Tarife


Industrielle Dienstleistungen: Tarifgespräche bei Xervon GmbH vertagt

06.07.2012
Erfolgloser Start der Tarifgespräche für die Beschäftigten der Xervon GmbH. Die Arbeitgeber machten kein zufriedenstellendes Angebot, sodass die Gespräche auf den 16. Juli vertagt wurden.

Die IG BAU-Tarifkommission hat die Arbeitgeberseite aufgefordert, die Beschäftigten an der zurückliegenden Produktivitätssteigerung zu beteiligen, die in 2012 stetig steigende Inflationsrate (derzeit 2,3 Prozent) auszugleichen und eine gerechte Lohn- und Gehaltserhöhung an die Beschäftigten weiterzugeben. Die Forderung von 6,7 Prozent mehr Lohn und Gehalt für den Zeitraum vom 1. Juli 2012 bis 30. Juni 2013 hat deshalb nach wie vor Bestand.
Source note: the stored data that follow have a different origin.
(* ===== verification/Stripe.v ===== *)
(** The Stripe client ([crates/integrations/src/stripe.rs]): the form of a
    checkout request, and the verification of a webhook signature, which is the
    only thing between the internet and the plan of an organisation.  HMAC-SHA256
    is a parameter, as a function to byte strings. *)

From Stdlib Require Import Ascii.
From stdpp Require Import base strings list pretty.
From S2P Require Import Prelude Errors.

(** Seconds. *)
Definition STRIPE_TIMESTAMP_TOLERANCE : Z := 5 * 60.

Inductive StripeError :=
| StripeTransport (msg : string)
| StripeStatus (status : Z) (body : string).

Inductive SignatureError := Malformed | Timestamp | Mismatch.
#[export] Instance SignatureError_eq_dec : EqDecision SignatureError.
Proof. solve_decision. Defined.

Record CheckoutSessionParams := mkCheckout {
  ck_price_id : string;
  ck_success_url : string;
  ck_cancel_url : string;
  ck_customer_id : option string;
  ck_customer_email : option string;
  (** In the order of the keys. *)
  ck_metadata : list (string * string);
}.

Record CheckoutSession := mkSessionUrl { cs_url : string; cs_customer : option string }.

(** [create_checkout_session]: the form it posts. *)
Definition checkout_form (p : CheckoutSessionParams) : list (string * string) :=
  [ ("mode", "subscription"); ("line_items[0][price]", ck_price_id p);
    ("line_items[0][quantity]", "1"); ("success_url", ck_success_url p);
    ("cancel_url", ck_cancel_url p) ]%string
  ++ (match ck_customer_id p with Some c => [("customer"%string, c)] | None => [] end)
  ++ (match ck_customer_email p with Some e => [("customer_email"%string, e)] | None => [] end)
  ++ map (fun kv => ("metadata[" +++ kv.1 +++ "]", kv.2)) (ck_metadata p).

(** * Signatures *)

(** [hex_lower] *)
Definition hex_digit (n : nat) : ascii :=
  ascii_of_nat (if (n <? 10)%nat then 48 + n else 87 + n).
Fixpoint hex_lower (s : string) : string :=
  match s with
  | EmptyString => EmptyString
  | String c s' =>
      let n := nat_of_ascii c in
      String (hex_digit (n / 16)) (String (hex_digit (n mod 16)) (hex_lower s'))
  end.

(** [constant_time_eq_ignore_ascii_case]: every pair is compared. *)
Fixpoint zip_diff (diff : Z) (a b : string) : Z :=
  match a, b with
  | String x a', String y b' =>
      let same := if Ascii.eqb (ascii_lower x) (ascii_lower y) then 1 else 0 in
      zip_diff (Z.lor diff (Z.lxor same 1)) a' b'
  | _, _ => diff
  end.
Definition constant_time_eq_ignore_ascii_case (a b : string) : bool :=
  if negb (String.length a =? String.length b)%nat then false else zip_diff 0 a b =? 0.

(** The loop over the parts of the header. *)
Fixpoint parse_parts (parts : list string) (timestamp : option Z) (signatures : list string)
  : result SignatureError (option Z * list string) :=
  match parts with
  | [] => Ok (timestamp, signatures)
  | part :: rest =>
      match split_once "="%char part with
      | (k, None) => Err Malformed
      | (k, Some v) =>
          let k := trim k in
          let v := trim v in
          if String.eqb k "t" then parse_parts rest (parse_i64 v) signatures
          else if String.eqb k "v1" then parse_parts rest timestamp (signatures ++ [v])
          else parse_parts rest timestamp signatures
      end
  end.

(** [i64::abs] (release). *)
Definition i64_abs (x : Z) : Z := if x =? i64_min then i64_min else Z.abs x.

(** ** The comparison *)

Lemma zip_diff_or diff a b : 0 <= diff -> zip_diff diff a b = 0 <-> diff = 0 /\ zip_diff 0 a b = 0.
Proof.
  revert diff b. induction a as [|x a IH]; intros diff b Hd; [simpl; tauto|].
  destruct b as [|y b]; [simpl; tauto|]. cbn [zip_diff].
  set (bit := Z.lxor _ 1). assert (Hbit : 0 <= bit) by (unfold bit; destruct (Ascii.eqb _ _); done).
  rewrite (IH (Z.lor diff bit)), (IH (Z.lor 0 bit)), Z.lor_0_l by (rewrite ?Z.lor_nonneg; lia).
  rewrite Z.lor_eq_0_iff. tauto.
Qed.

(** Without the data-dependent early exit, the same answer. *)
Lemma constant_time_eq_spec a b :
  constant_time_eq_ignore_ascii_case a b = eq_ignore_ascii_case a b.
Proof.
  unfold constant_time_eq_ignore_ascii_case, eq_ignore_ascii_case, to_ascii_lowercase.
  revert b. induction a as [|x a IH]; intros [|y b]; try done. specialize (IH b).
  cbn [String.length Nat.eqb string_map String.eqb zip_diff].
  destruct (String.length a =? String.length b)%nat; cbn [negb] in *.
  2: { rewrite <- IH. by destruct (Ascii.eqb _ _). }
  destruct (Ascii.eqb (ascii_lower x) (ascii_lower y)); [done|].
  apply Z.eqb_neq. intros [H _]%zip_diff_or; done.
Qed.

(** ** The header *)

Lemma parse_parts_range parts ts sigs t l :
  (forall z, ts = Some z -> i64_min <= z <= i64_max) ->
  parse_parts parts ts sigs = Ok (Some t, l) -> i64_min <= t <= i64_max.
Proof.
  revert ts sigs. induction parts as [|part parts IH]; intros ts sigs Hts; simpl.
  - intros [= -> _]. by apply Hts.
  - destruct (split_once _ _) as [k [v|]]; [|done].
    destruct (String.eqb _ _); [apply IH; apply parse_i64_range|].
    destruct (String.eqb _ _); by apply IH.
Qed.

Definition comma_free : ascii -> bool := fun a => negb (Ascii.eqb a ",").
Definition hex_char (c : ascii) : bool :=
  let n := nat_of_ascii c in ((48 <=? n) && (n <=? 57) || (97 <=? n) && (n <=? 102))%nat.

Lemma hex_digit_char n : (n < 16)%nat -> hex_char (hex_digit n) = true.
Proof.
  intros H. do 16 (destruct n as [|n]; [reflexivity|]). lia.
Qed.

Lemma hex_lower_chars s : all_chars hex_char (hex_lower s) = true.
Proof.
  induction s as [|c s IH]; [done|]. cbn [hex_lower all_chars]. pose proof (nat_ascii_bounded c).
  rewrite IH, !hex_digit_char; [done|apply Nat.mod_upper_bound; lia|].
  apply Nat.Div0.div_lt_upper_bound. lia.
Qed.

Lemma char_classes c :
  (hex_char c = true -> graphic c = true /\ comma_free c = true) /\
  (decimal c = true -> graphic c = true /\ comma_free c = true).
Proof. destruct c as [[] [] [] [] [] [] [] []]; vm_compute; split; auto; discriminate. Qed.

Lemma split_once_key k c v :
  all_chars (fun a => negb (Ascii.eqb a c)) k = true -> split_once c (k +++ String c v) = (k, Some v).
Proof.
  induction k as [|a k IH]; [intros _; rewrite append_nil_l; simpl; by rewrite Ascii.eqb_refl|].
  rewrite append_cons. simpl. intros [Ha Hk]%andb_true_iff. apply negb_true_iff in Ha.
  by rewrite Ha, IH.
Qed.

(** The clock is a number of seconds that fits with room to spare. *)
Definition clock_range (now : Z) : Prop := 0 <= now < 2 ^ 62.

Lemma drift_within now ts tolerance :
  clock_range now -> i64_min <= ts <= i64_max -> 0 <= tolerance <= i64_max / 2 ->
  tolerance < i64_abs (wrap_i64 (now - ts)) <->
  tolerance < Z.abs (now - ts) /\ now - ts <> 2 ^ 63.
Proof.
  unfold clock_range, i64_abs, i64_min, i64_max. intros Hn Ht Htol.
  assert (H63 : 2 ^ 63 = 9223372036854775808) by reflexivity.
  assert (H62 : 2 ^ 62 = 4611686018427387904) by reflexivity.
  assert (H64 : 2 ^ 64 = 18446744073709551616) by reflexivity.
  assert (Htol' : tolerance <= 4611686018427387903) by (change (9223372036854775807 / 2) with 4611686018427387903 in Htol; lia).
  destruct (Z_lt_le_dec (now - ts) (2 ^ 63)) as [Hs|Hb].
  - rewrite wrap_i64_id by (unfold i64_min, i64_max; lia).
    destruct (Z.eqb_spec (now - ts) (-9223372036854775808)); lia.
  - assert (Hw : wrap_i64 (now - ts) = now - ts - 2 ^ 64).
    { unfold wrap_i64, i64_min. replace (now - ts - -9223372036854775808)
        with (now - ts - 9223372036854775808 + 1 * 2 ^ 64) by lia.
      rewrite Z.mod_add, Z.mod_small by lia. lia. }
    rewrite Hw. destruct (Z.eqb_spec (now - ts - 2 ^ 64) (-9223372036854775808)); lia.
Qed.
Section Verification.
(** [HMAC::mac(input, key)] *)
Variable hmac_sha256 : string -> string -> string.

Definition expected_signature (timestamp : Z) (payload secret : string) : string :=
  hex_lower (hmac_sha256 (pretty timestamp +++ "." +++ payload) secret).

Definition verify_signature (payload signature_header secret : string) (now_unix_secs tolerance : Z)
  : result SignatureError unit :=
  match parse_parts (split_char ","%char signature_header) None [] with
  | Err e => Err e
  | Ok (None, _) => Err Malformed
  | Ok (Some _, []) => Err Malformed
  | Ok (Some timestamp, signatures) =>
      if tolerance <? i64_abs (wrap_i64 (now_unix_secs - timestamp)) then Err Timestamp
      else if existsb (fun s =>
                constant_time_eq_ignore_ascii_case s (expected_signature timestamp payload secret))
                signatures
      then Ok tt
      else Err Mismatch
  end.

(** The header Stripe sends. *)
Definition signature_header (timestamp : Z) (payload secret : string) : string :=
  "t=" +++ pretty timestamp +++ ",v1=" +++ expected_signature timestamp payload secret.

Lemma parse_own_header timestamp payload secret :
  0 <= timestamp <= i64_max ->
  parse_parts (split_char ","%char (signature_header timestamp payload secret)) None [] =
    Ok (Some timestamp, [expected_signature timestamp payload secret]).
Proof.
  intros Hts. unfold signature_header. set (sig := expected_signature _ _ _).
  assert (Hsig : all_chars hex_char sig = true) by apply hex_lower_chars.
  assert (Hg : forall p s, all_chars p s = true -> (forall c, p c = true ->
    graphic c = true /\ comma_free c = true) ->
    all_chars graphic s = true /\ all_chars comma_free s = true).
  { intros p s Hs Hp. split; eapply all_chars_mono; try exact Hs; intros c Hc; by apply Hp. }
  destruct (Hg _ _ Hsig (fun c => proj1 (char_classes c))) as [Hsg Hsc].
  destruct (Hg _ _ (pretty_Z_decimal timestamp) (fun c => proj2 (char_classes c))) as [Htg Htc].
  change (",v1=" +++ sig) with (String ","%char ("v1=" +++ sig)).
  rewrite <- append_assoc, split_char_app by (fold comma_free; by rewrite all_chars_app, Htc).
  rewrite split_char_none by (fold comma_free; by rewrite all_chars_app, Hsc).
  cbn [parse_parts]. change ("t=" +++ pretty timestamp) with ("t" +++ String "="%char (pretty timestamp)).
  rewrite split_once_key by done. rewrite (trim_graphic (pretty timestamp)) by done.
  cbn [String.eqb]. rewrite (trim_graphic "t") by done. cbn [String.eqb Ascii.eqb Bool.eqb].
  change ("v1=" +++ sig) with ("v1" +++ String "="%char sig).
  rewrite split_once_key by done. rewrite !trim_graphic by done. by rewrite parse_i64_pretty.
Qed.

End Verification.

(** * Properties *)

(** C28: A delivery is accepted exactly when its header parses to a timestamp
    within the tolerance of the clock (or 2^63 seconds away, where the release
    build wraps around) and to a signature that is the HMAC of timestamp and
    payload, whatever the case of its hexadecimal digits. *)
Theorem verify_signature_iff hmac payload header secret now tolerance :
  clock_range now -> 0 <= tolerance <= i64_max / 2 ->
  verify_signature hmac payload header secret now tolerance = Ok tt <->
  exists ts sigs sig, parse_parts (split_char ","%char header) None [] = Ok (Some ts, sigs) /\
    In sig sigs /\ eq_ignore_ascii_case sig (expected_signature hmac ts payload secret) = true /\
    (Z.abs (now - ts) <= tolerance \/ now - ts = 2 ^ 63).
Proof.
  intros Hn Ht. unfold verify_signature.
  destruct (parse_parts _ _ _) as [[[ts|] sigs]|e] eqn:Hp.
  2, 3: (split; [done|intros (? & ? & ? & ? & _); congruence]).
  assert (Hr : i64_min <= ts <= i64_max) by (eapply parse_parts_range; [|exact Hp]; done).
  pose proof (drift_within now ts tolerance Hn Hr Ht) as Hd.
  destruct sigs as [|s0 sigs]; [split; [done|intros (? & ? & ? & [= <- <-] & [] & _)]|].
  destruct (Z.ltb_spec tolerance (i64_abs (wrap_i64 (now - ts)))) as [Hlt|Hle].
  - split; [done|]. intros (? & ? & ? & [= <- <-] & _ & _ & H). exfalso. apply Hd in Hlt. lia.
  - assert (Hok : Z.abs (now - ts) <= tolerance \/ now - ts = 2 ^ 63).
    { destruct (Z_le_dec (Z.abs (now - ts)) tolerance); [by left|right].
      destruct (Z.eq_dec (now - ts) (2 ^ 63)); [done|]. exfalso.
      assert (tolerance < i64_abs (wrap_i64 (now - ts))) by (apply Hd; lia). lia. }
    destruct (existsb _ _) eqn:E.
    + split; [intros _|done]. apply existsb_exists in E as (sig & Hin & Hs).
      rewrite constant_time_eq_spec in Hs. by exists ts, (s0 :: sigs), sig.
    + split; [done|]. intros (? & ? & sig & [= <- <-] & Hin & Hs & _).
      exfalso. apply not_true_iff_false in E. apply E, existsb_exists. exists sig.
      by rewrite constant_time_eq_spec.
Qed.

(** A delivery that Stripe signs is accepted: the header it sends for the
    payload verifies at any clock within the tolerance. *)
Theorem verify_own_signature hmac payload secret timestamp now tolerance :
  clock_range now -> 0 <= timestamp <= i64_max -> 0 <= tolerance <= i64_max / 2 ->
  Z.abs (now - timestamp) <= tolerance ->
  verify_signature hmac payload (signature_header hmac timestamp payload secret) secret now tolerance
    = Ok tt.
Proof.
  intros Hn Hts Htol Hd. unfold verify_signature. rewrite parse_own_header by done.
  destruct (Z.ltb_spec tolerance (i64_abs (wrap_i64 (now - timestamp)))) as [Hlt|_].
  - apply drift_within in Hlt; [lia|done|unfold i64_min; lia|done].
  - simpl. rewrite constant_time_eq_spec. unfold eq_ignore_ascii_case. by rewrite String.eqb_refl.
Qed.

(** A keyed digest of fixed length, for the examples. *)
Definition demo_hmac (input key : string) : string :=
  String (ascii_of_nat (String.length input)) (String (ascii_of_nat (String.length key)) EmptyString).

Lemma verify_own_signature_witness :
  signature_header demo_hmac 1700000000 "{}" "whsec" = "t=1700000000,v1=0d05"%string /\
  verify_signature demo_hmac "{}" "t=1700000000,v1=0d05" "whsec" 1700000100
    STRIPE_TIMESTAMP_TOLERANCE = Ok tt.
Proof.
  split; [vm_compute; reflexivity|].
  exact (verify_own_signature demo_hmac "{}" "whsec" 1700000000 1700000100
    STRIPE_TIMESTAMP_TOLERANCE ltac:(vm_compute; split; [discriminate|reflexivity])
    ltac:(vm_compute; split; discriminate) ltac:(vm_compute; split; discriminate)
    ltac:(vm_compute; discriminate)).
Defined.

Lemma verify_signature_iff_witness :
  verify_signature demo_hmac "{}" "t=1,v1=0405" "whsec" 200 STRIPE_TIMESTAMP_TOLERANCE = Ok tt /\
  verify_signature demo_hmac "{}" "t=1,v1=0405" "whsec" 302 STRIPE_TIMESTAMP_TOLERANCE <> Ok tt.
Proof.
  split.
  - apply (verify_signature_iff demo_hmac "{}" "t=1,v1=0405" "whsec" 200 STRIPE_TIMESTAMP_TOLERANCE);
      [split; [discriminate|reflexivity]|split; discriminate|].
    exists 1, ["0405"%string], "0405"%string. split; [vm_compute; reflexivity|].
    split; [left; reflexivity|]. split; [vm_compute; reflexivity|left; vm_compute; discriminate].
  - intros (ts & sigs & sig & Hp & _ & _ & H)%verify_signature_iff;
      [|split; [discriminate|reflexivity]|split; discriminate].
    assert (Hts : ts = 1) by (vm_compute in Hp; congruence). subst ts.
    destruct H as [H|H]; [vm_compute in H; exact (H eq_refl)|discriminate H].
Defined.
Die Arbeitgeberseite teilte mit, dass es derzeit keinen Verteilungsspielraum für Entgelterhöhungen gäbe. Die derzeitigen Umsatzsteigerungen von zwölf Prozent führten zu keinem positiven Ergebnis, sodass die betriebswirtschaftliche Situation im Unternehmen derzeit sehr schwierig sei. Dieses sei nicht nur dem Management geschuldet, auch die Beschäftigten trügen eine Mitschuld an dieser Misere, so die Arbeitgeberseite. Die Entgeltsteigerungen in den vergangenen Jahren waren ihrer Meinung nach definitiv zu hoch, sodass man sich in dieser Entgeltverhandlung über eine Absenkung der Gehaltstabellen für neu eingestellte Arbeitnehmer beschäftigen müsse. Den bereits beschäftigten Arbeitnehmern wolle man jedoch einen Besitzstand auf das erreichte Entgelt gewähren.

Die Verhandlungen wurden ergebnislos auf den 16. Juli vertagt.